The Colours are on display at St George's Hall in Windsor Castle where they were installed during a ceremony led by King George V in 1922. They have remained there since.
The regiments involved were the Connaught Rangers, the Royal Munster Fusiliers, the Royal Dublin Fusiliers, the Prince of Wales's Leinster Regiment and the Royal Irish Regiment.
The British regiments that recruited in Ireland were disbanded after 1922.
This morning's event lasted 30 minutes and was also attended by the Tánaiste and his wife, Carol Hanney.
Earlier, Taoiseach Enda Kenny said the two State visits have established an unprecedented level of co-operation and trust between Britain and Ireland.
Speaking at a business breakfast in London, Mr Kenny described the visit of President Higgins as "momentous".
He also highlighted Queen Elizabeth's comments last night, when she said British society was the richer because of the involvement of the Irish community.

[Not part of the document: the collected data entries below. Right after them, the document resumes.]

(** * Verification of the floor-plan edit orchestrator (src/worker.ts)

    A shallow embedding of the Cloudflare Worker that versions image edits:
    the two D1 tables, the upload and edit workflows, the lineage and
    latest-by-angle queries, the bounded session history and the camera-angle
    tagger.

    Conventions of the embedding.
    - A JavaScript string is a [string]; each [ascii] is one code unit in
      U+0000..U+00FF (Latin-1), on which [toLowerCase] and [trim] are the
      ECMAScript ones.
    - A D1 table is the list of its rows in insertion (rowid) order.
    - The handlers run in a small state-and-exception monad [M]: the state
      holds the database, the console and the trace of the external effects
      so far; a thrown JavaScript error is [Throw] (the dispatcher turns it
      into a 500), and what was written before the throw stays written, as
      D1 runs each statement on its own.
    - The two read-only queries are relations between the database and the
      response: SQL leaves the order of rows that tie under [ORDER BY]
      open, and so does the model.
    - Everything the Worker does not own (the generation oracle, the blob
      store API, the CDN, [crypto], [JSON], the clock) is a field of [Env]. *)

From Stdlib Require Import List String Ascii Bool Arith ZArith Lia DecimalString.
From Stdlib Require Import Permutation Sorted.
Import ListNotations.
Set Warnings "-register-all".
Local Open Scope string_scope.
Local Open Scope list_scope.
Local Open Scope nat_scope.

(** String concatenation, JavaScript's [+] and template literals. *)
Infix "+++" := String.append (right associativity, at level 60).

(* ================================================================= *)
(** ** JavaScript strings *)

Module JsString.

Definition code (c : ascii) : nat := nat_of_ascii c.

(** [String.prototype.toLowerCase] on U+0000..U+00FF: A-Z, and the Latin-1
    capitals U+00C0..U+00DE except the multiplication sign U+00D7. *)
Definition lower_char (c : ascii) : ascii :=
  let n := code c in
  if ((65 <=? n) && (n <=? 90)) || ((192 <=? n) && (n <=? 222) && negb (n =? 215))
  then ascii_of_nat (n + 32)
  else c.

Fixpoint toLowerCase (s : string) : string :=
  match s with
  | EmptyString => EmptyString
  | String c r => String (lower_char c) (toLowerCase r)
  end.

(** WhiteSpace and LineTerminator code points below U+0100: TAB, LF, VT,
    FF, CR, SP, NBSP. *)
Definition isWhiteSpace (c : ascii) : bool :=
  let n := code c in
  ((9 <=? n) && (n <=? 13)) || (n =? 32) || (n =? 160).

Fixpoint trimStart (s : string) : string :=
  match s with
  | EmptyString => EmptyString
  | String c r => if isWhiteSpace c then trimStart r else s
  end.

Fixpoint trimEnd (s : string) : string :=
  match s with
  | EmptyString => EmptyString
  | String c r =>
      match trimEnd r with
      | EmptyString => if isWhiteSpace c then EmptyString else String c EmptyString
      | r' => String c r'
      end
  end.

Definition trim (s : string) : string := trimEnd (trimStart s).

(** [s.replace(/\s+/g, "")] *)
Fixpoint removeWhiteSpace (s : string) : string :=
  match s with
  | EmptyString => EmptyString
  | String c r => if isWhiteSpace c then removeWhiteSpace r else String c (removeWhiteSpace r)
  end.
(** The invariant of the supervisor: the current handle is a started
    command that [startApp] created and has not killed. *)
Definition supInv (s : Sys) : Prop :=
  (forall c, process (watcher s) = Some c ->
     Process c = Some (cmdId c) /\ (cmdId c < nCmds s)%nat
     /\ ~ In (cmdId c) (killed s))
  /\ (forall k, In k (killed s) -> (k < nCmds s)%nat).

(** The events of [runBuild]: log lines and runs. *)
Definition isLogOrRun (ev : Event) : Prop :=
  match ev with
  | EvLog _ | EvRun _ _ => True
  | _ => False
  end.

Definition isLog (ev : Event) : Prop :=
  match ev with
  | EvLog _ => True
  | _ => False
  end.

(** Two watchers with the same configuration. *)
Definition sameConfig (a b : Watcher) : Prop :=
  dir a = dir b /\ interval a = interval b /\ buildCmd a = buildCmd b
  /\ runCmd a = runCmd b /\ includes a = includes b
  /\ excludes a = excludes b /\ depFile a = depFile b /\ depCmd a = depCmd b.

(** Two watchers that differ at most in the process handle. *)
Definition sameButProcess (a b : Watcher) : Prop :=
  sameConfig a b /\ prevHash a = prevHash b
  /\ prevDepMTime a = prevDepMTime b.

(** The parts of the result of [hashDir]. *)
Definition resHash (r : (Z * bool * option error) * Watcher * list Event) : Z :=
  fst (fst (fst (fst r))).

Definition resDep (r : (Z * bool * option error) * Watcher * list Event) : bool :=
  snd (fst (fst (fst r))).

Definition resErr (r : (Z * bool * option error) * Watcher * list Event)
  : option error :=
  snd (fst (fst r)).

Definition resWatcher (r : (Z * bool * option error) * Watcher * list Event)
  : Watcher :=
  snd (fst r).

Definition resLogs (r : (Z * bool * option error) * Watcher * list Event)
  : list Event :=
  snd r.

(* ================================================================= *)
(** ** [main]: from the flag values to the watcher *)

(** [strings.Split(s, ",")]. *)
Definition SplitComma (s : string) : list string := splitOn "," s.

(** The values of the flags after [flag.Parse()]. *)
Record Flags : Type := mkFlags {
  flagBuild      : string;
  flagRun        : string;
  flagDepFile    : string;
  flagDepCommand : string;
  flagInterval   : Z;
  flagInclude    : string;
  flagExclude    : string
}.

(** The flags when the command line gives none ([interval] in
    nanoseconds). *)
Definition defaultFlags : Flags :=
  mkFlags "echo 'No build command specified'"
          "echo 'No run command specified'" "" "" 1000000000 "" "".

Mr Kenny welcomed the Queen's endorsement of the suggestion that a member of the British Royal family might attend some of Ireland's independence commemorations.
He said these events had to be handled sensitively but he would welcome any royal involvement.
He also said he would like to see the Queen pay another visit to Ireland but that was a decision for the British authorities.
Mr Kenny said he had discussed with Mr Cameron the possibility of a joint trade mission at prime ministerial and Taoiseach level, which he said would present a brilliant opportunity for both countries.
Last night, the Taoiseach and Mr Cameron were among the 160 guests at the State banquet in Windsor Castle.
President Higgins and Queen Elizabeth spoke of the new warmth in British-Irish relations during the event.
The Queen committed her family and government to standing alongside the Irish administration throughout the anniversaries of World War I and the events that led to the creation of the Irish Free State.
The Queen spoke of times when many Irish migrants to Britain encountered discrimination and a lack of appreciation.
She said the goal of modern British-Irish relations is that we should live together as neighbours and friends.
President Higgins drew upon the Irish phrase "ar scáth a chéile a mhaireann" - we live in the shadow of each other.
He noted how "scáth" can translate as shelter as well as shadow.
He tracked the changes in the British-Irish relationship and said the shadow of the past has become the shelter of the present.
He also spoke of the Queen's visit to Ireland three years ago and said this return State visit completes a circle.
In referring to those who lost their lives during the Troubles, he said building peace is the only restitution, the only enduring justice we can offer them.